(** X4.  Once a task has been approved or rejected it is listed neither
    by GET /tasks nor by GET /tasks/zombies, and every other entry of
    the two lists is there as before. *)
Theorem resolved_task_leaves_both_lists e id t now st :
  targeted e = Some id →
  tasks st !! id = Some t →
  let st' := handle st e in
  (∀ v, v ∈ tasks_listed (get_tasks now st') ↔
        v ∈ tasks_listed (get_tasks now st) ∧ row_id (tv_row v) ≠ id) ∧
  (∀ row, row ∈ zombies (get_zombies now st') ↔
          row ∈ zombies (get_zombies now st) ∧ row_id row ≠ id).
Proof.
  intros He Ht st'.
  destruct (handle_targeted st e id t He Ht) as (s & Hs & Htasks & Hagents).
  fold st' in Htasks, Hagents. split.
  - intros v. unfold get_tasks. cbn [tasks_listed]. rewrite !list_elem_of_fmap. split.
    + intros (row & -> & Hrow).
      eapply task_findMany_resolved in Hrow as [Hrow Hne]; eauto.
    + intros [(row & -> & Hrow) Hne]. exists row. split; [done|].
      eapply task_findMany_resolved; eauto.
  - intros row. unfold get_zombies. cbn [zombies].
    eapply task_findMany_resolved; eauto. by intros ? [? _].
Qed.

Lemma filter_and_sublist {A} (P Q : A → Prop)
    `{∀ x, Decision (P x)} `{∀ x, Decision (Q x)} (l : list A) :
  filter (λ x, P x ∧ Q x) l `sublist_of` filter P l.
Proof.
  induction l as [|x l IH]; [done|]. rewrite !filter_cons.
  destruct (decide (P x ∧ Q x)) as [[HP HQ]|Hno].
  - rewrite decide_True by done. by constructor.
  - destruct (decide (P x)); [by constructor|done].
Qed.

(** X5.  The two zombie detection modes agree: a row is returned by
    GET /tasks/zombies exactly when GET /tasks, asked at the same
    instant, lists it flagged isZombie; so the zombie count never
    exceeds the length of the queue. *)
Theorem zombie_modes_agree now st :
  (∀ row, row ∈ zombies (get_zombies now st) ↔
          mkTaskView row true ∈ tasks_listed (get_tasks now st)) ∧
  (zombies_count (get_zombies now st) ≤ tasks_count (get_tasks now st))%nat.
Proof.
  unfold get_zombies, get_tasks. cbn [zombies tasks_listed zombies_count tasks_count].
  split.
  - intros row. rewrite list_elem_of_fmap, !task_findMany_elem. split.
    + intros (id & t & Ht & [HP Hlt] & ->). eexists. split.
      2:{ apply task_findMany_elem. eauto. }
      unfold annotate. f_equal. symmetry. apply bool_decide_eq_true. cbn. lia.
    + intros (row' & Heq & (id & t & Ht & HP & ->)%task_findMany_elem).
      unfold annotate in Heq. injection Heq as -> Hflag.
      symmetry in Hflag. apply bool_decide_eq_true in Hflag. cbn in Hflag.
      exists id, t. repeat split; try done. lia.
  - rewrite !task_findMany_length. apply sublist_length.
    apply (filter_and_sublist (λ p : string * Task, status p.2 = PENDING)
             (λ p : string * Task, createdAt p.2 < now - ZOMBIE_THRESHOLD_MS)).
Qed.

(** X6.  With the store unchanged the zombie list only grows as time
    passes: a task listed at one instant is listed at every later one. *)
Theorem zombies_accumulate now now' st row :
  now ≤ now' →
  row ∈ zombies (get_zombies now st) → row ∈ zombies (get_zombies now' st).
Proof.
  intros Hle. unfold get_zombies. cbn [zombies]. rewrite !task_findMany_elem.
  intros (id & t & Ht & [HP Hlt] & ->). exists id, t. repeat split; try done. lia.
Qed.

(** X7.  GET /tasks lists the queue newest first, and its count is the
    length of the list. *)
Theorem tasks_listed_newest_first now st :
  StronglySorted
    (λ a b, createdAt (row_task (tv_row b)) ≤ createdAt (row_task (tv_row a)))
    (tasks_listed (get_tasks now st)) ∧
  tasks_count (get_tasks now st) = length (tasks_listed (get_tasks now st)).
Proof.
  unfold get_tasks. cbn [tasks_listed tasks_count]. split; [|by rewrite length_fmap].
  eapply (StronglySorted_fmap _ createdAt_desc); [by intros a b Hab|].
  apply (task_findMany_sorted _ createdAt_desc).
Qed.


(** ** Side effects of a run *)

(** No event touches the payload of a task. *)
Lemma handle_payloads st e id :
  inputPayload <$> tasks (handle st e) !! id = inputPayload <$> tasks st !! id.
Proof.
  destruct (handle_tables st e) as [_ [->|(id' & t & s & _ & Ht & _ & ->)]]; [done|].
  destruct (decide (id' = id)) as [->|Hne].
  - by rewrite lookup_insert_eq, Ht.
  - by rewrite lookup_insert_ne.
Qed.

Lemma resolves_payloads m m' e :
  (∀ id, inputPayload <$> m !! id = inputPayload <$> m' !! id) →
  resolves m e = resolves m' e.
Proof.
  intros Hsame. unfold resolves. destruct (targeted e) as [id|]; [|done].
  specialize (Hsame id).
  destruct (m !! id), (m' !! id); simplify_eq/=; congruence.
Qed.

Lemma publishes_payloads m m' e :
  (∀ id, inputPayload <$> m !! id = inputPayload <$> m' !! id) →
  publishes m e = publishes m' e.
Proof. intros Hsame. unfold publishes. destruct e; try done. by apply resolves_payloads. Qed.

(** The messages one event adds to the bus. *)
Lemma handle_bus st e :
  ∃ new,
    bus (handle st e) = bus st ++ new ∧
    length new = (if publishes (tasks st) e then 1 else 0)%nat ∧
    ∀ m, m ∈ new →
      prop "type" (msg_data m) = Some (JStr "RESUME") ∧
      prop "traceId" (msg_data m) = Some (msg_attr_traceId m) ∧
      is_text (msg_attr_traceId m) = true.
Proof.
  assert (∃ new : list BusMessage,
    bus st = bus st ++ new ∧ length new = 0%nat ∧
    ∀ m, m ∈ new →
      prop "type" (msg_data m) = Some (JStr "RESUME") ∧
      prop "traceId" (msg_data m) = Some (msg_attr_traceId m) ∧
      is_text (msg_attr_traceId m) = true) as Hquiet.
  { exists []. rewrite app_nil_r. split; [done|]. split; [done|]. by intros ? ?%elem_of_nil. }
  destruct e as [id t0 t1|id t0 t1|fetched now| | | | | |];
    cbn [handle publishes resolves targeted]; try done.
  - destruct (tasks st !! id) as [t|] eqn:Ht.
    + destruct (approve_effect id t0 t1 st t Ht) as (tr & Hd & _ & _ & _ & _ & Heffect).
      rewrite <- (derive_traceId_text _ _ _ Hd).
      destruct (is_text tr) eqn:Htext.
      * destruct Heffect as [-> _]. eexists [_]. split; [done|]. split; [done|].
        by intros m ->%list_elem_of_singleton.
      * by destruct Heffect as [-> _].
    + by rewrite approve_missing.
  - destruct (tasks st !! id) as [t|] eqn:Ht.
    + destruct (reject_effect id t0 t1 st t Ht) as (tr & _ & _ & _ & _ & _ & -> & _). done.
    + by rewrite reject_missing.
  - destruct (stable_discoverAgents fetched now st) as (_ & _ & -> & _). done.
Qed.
:::::
### TASK BRIEF
Show each line from the material above where the string "queue" can be found.

### ANSWER
    exceeds the length of the queue. *)
(** X7.  GET /tasks lists the queue newest first, and its count is the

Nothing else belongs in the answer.